Além desses desafios, são ainda desafios a merecer destaque:
* A necessidade de manutenção da Comissão Nacional para Implementação da Convenção Quadro para o Controle do Tabaco (Conicq), que conta com a representação de 18 ministérios. A Conicq é reconhecida mundialmente como um mecanismo de governança exemplar;
* A manutenção de políticas de preços e impostos. Recentemente, o Ministro Sérgio Moro criou um Grupo de Trabalho para discutir a redução de preços e impostos dos cigarros, alegando motivação à proteção à saúde pública, que seria um mecanismo para reduzir o contrabando e o consumo de cigarros que seriam mais prejudiciais à saúde do que os cigarros tradicionais. Um conjunto considerável de evidências científicas mostra que essa é a política isolada mais efetiva para redução do tabagismo. O aumento de impostos, e consequente elevação de preços, torna os cigarros e outros produtos derivados do tabaco, menos acessíveis a dois grupos populacionais mais vulneráveis ao tabagismo: os jovens e as pessoas de baixa renda. Adolescentes e pessoas com restrições econômicas, por não terem renda, optam por gastar seu dinheiro com outros bens mais importantes do que cigarro. A toda mudança de governo, a indústria do tabaco intensifica a abordagem a membros do governo para defender seus interesses, frequentemente usando grupos de faixada. Sobre esse tema, estudos mostram também que o aumento de preços não é o mecanismo mais adequado para conter contrabando, e sim as medidas propostas no Protocolo para Eliminação do Comércio Ilícito de Produtos do Tabaco da Convenção Quadro Para o Controle do Tabaco, do qual o Brasil também é signatário, tais como implementar medidas eficazes e pautadas em cooperação internacional para controlar ou regular a cadeia de suprimento dos bens, tomar medidas para aumentar a eficácia das autoridades e dos serviços alfandegários e de controle de fronteiras e outras, uso de ferramentas de rastreamento. Vale, ainda, salientar que não existe cigarros saudáveis, pois as principais substâncias que levam à ocorrência de doenças pulmonares e cardíacas são produzidas pela queima de tabaco presente em qualquer tipo de cigarro e também por aditivos. Cigarros que entram no Brasil por contrabando são produzidos por grandes tabacaleiras do país vizinho (Paraguai), que insere aditivos semelhantes aos utilizados na produção nacional.

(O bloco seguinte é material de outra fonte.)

(* ===== verification/Services.v ===== *)
(** * Handlers as programs over the services of the broker

    An HTTP handler of internal/broker/broker.go calls the components of the broker, which other requests
    use at the same time: what a call answers depends on them.  A handler is therefore a program
    ([prog]) whose calls are data ([service]); its theorems hold for every answer that a component can give.
    What a handler may rely on is in Contracts.v. *)
From S2P Require Import Prelude Programs Types Config Metrics GoIO.
#[local] Open Scope Z_scope.

(** ** Requests and responses *)

(** [*http.Request], as far as the handlers look: [Header.Get], [URL.Query().Get] and [Has], [PathValue], [BasicAuth()].
    [hr_body] is what the body holds before it ends. *)
Record request := mkRequest {
  hr_method : string;
  hr_path : string;
  hr_header : string -> string;
  hr_query : string -> string;
  hr_hasQuery : string -> bool;
  hr_basicAuth : option (string * string);
  hr_contentLength : Z;
  hr_body : list byte;
}.

(** [type replayFrontierSnapshot struct]; [unsafe_until] is not written any more. *)
Record replayFrontierSnapshot := mkFrontierSnapshot {
  rf_Topics : gmap string topicFrontier;
  rf_Unsafe : gmap string (gmap string Z);
}.

(** What [json.NewEncoder(w).Encode] is given, or the bytes of a body. *)
Inductive body :=
| noBody
| errorBody (code : string)
| publishedBody (id : string) (replicated deduplicated : bool)
| availableBody (id : string) (replicated : bool) (confirmed : Z) (degraded deduplicated : bool)
| idsBody (ids : list string)
| checkpointsBody (checkpoints : list groupCheckpoint)
| frontiersBody (snapshot : replayFrontierSnapshot)
| wireBody (bytes : list byte).

Record response := mkResponse { rs_status : Z; rs_headers : list (string * string); rs_body : body }.

(** The slots of [serveHTTP]. *)
Inductive slotKind := requestSlot | streamSlot | internalSlot.
#[export] Instance slotKind_eq_dec : EqDecision slotKind.
Proof. solve_decision. Defined.

(** The handlers that are not programs here. *)
Inductive opaqueHandler := streamHandler | statusHandler | metricsHandler | digestHandler.

Definition retryAfter1 : list (string * string) := [("Retry-After", "1")].
Definition problemResponse (status : Z) (code : string) (headers : list (string * string)) : response :=
  mkResponse status (("Content-Type", "application/json") :: headers) (errorBody code).
Definition jsonResponse (status : Z) (b : body) : response := mkResponse status [("Content-Type", "application/json")] b.

(** ** Services

    A message is passed by its value: the handlers do not change it, and the accepting code answers with
    the message as it has become. *)
Inductive service : Type -> Type :=
| sNow : service Z
| sCount (f : Metrics -> Metrics) : service unit
| sRespond (r : response) : service unit
| sDraining : service bool
| sReady : service bool
| sSlot (kind : slotKind) : service bool
| sFreeSlot (kind : slotKind) : service unit
| sAcquire (bytes : Z) : service bool
| sRelease (bytes : Z) : service unit
| sPressured (topic : string) (now : Z) : service bool
| sNextID : service string
| sBegin (key id : string) (expiresAt : Z) (fingerprint : list byte) : service (error + loc * bool)
| sEntryID (e : loc) : service string
| sFinish (key : string) (e : option loc) (accepted replicated : bool) : service unit
| sReplicated (e : loc) : service bool
| sMarkReplicated (e : loc) : service unit
| sSetExpires (e : loc) (expiresAt : Z) : service unit
| sCacheGet (id : string) : service (option Message)
| sHas (id : string) : service bool
| sWaitReplication (bytes : Z) : service (option nat)
| sReleaseReservation (p : option nat) (bytes : Z) : service unit
| sAccept (m : Message) : service (error + Message * bool)
| sAcceptIdempotent (m : Message) (ttl : Z) : service (error + Message * bool)
| sAcceptBatch (messages : list Message) : service (error + list Message)
| sReplicateOne (m : Message) : service bool
| sReplicateAvailable (m : Message) : service Z
| sEnqueue (messages : list Message) (reserved : option nat) : service unit
| sMarkUnsafe (topic : string) (until : Z) : service unit
| sAcceptReplicas (messages : list Message) : service (option error)
| sBuffered (messages : list Message) : service bool
| sAcceptRepair (messages : list Message) : service (option error)
| sRemoveAcks (ids : list string) : service (list groupCheckpoint)
| sCheckpointsFor (ids : list string) : service (list groupCheckpoint)
| sApplyCheckpoints (checkpoints : list groupCheckpoint) : service unit
| sApplyNacks (ids : list string) : service unit
| sBroadcast (action : string) (a : ackRequest) : service bool
| sPage (after : string) (maxBytes : Z) : service (list Message * string * bool)
| sCheckpoints : service (list groupCheckpoint)
| sFrontiers : service replayFrontierSnapshot
| sGaps : service (list (Z * Z))
| sOther (h : opaqueHandler) : service unit.

(** ** Programs *)
Abbreviation prog := (program service).

Definition respond (r : response) : prog unit := call (sRespond r).
Definition problem (status : Z) (code : string) : prog unit := respond (problemResponse status code []).
(** [w.Header().Set("Retry-After", "1")] before the problem. *)
Definition busy (status : Z) (code : string) : prog unit := respond (problemResponse status code retryAfter1).

Definition addTo (proj : Metrics -> Z) `{!Setter proj} (n : Z) : Metrics -> Metrics := fun mt => mt <| proj := u64 (proj mt + n) |>.
Definition count (proj : Metrics -> Z) `{!Setter proj} : prog unit := call (sCount (addTo proj 1)).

* Garantia de mecanismos de sustentabilidade da política com recursos, com a aprovação do projeto de Lei do Senador Humberto Costa para criação da Cide – Contribuição de Intervenção no Domínio Econômico
Por fim, gostaríamos de parabenizar a Ação da Advocacia Geral da União (AGU) na ação para que a indústria do fumo devolva aos cofres públicos os valores referentes aos prejuízos provocados pelo tratamento de doenças tabaco relacionadas no SUS. Essa é uma ação histórica no Brasil, mas tem vários precedentes no mundo. Os argumentos contrários são falaciosos, em especial quanto à livre escolha, pois o tabagismo é uma doença causada pela dependência da nicotina que começa na adolescência. Jovens têm escolhas muito diferentes dos adultos e, em geral, não olham para o adoecimento futuro. Depois de estabelecida a dependência, esses jovens terão enorme dificuldade em parar de fumar.
*Valeska Figueiredo é coordenadora do Centro de Estudos sobre Tabaco e Saúde (Cetab/ENSP).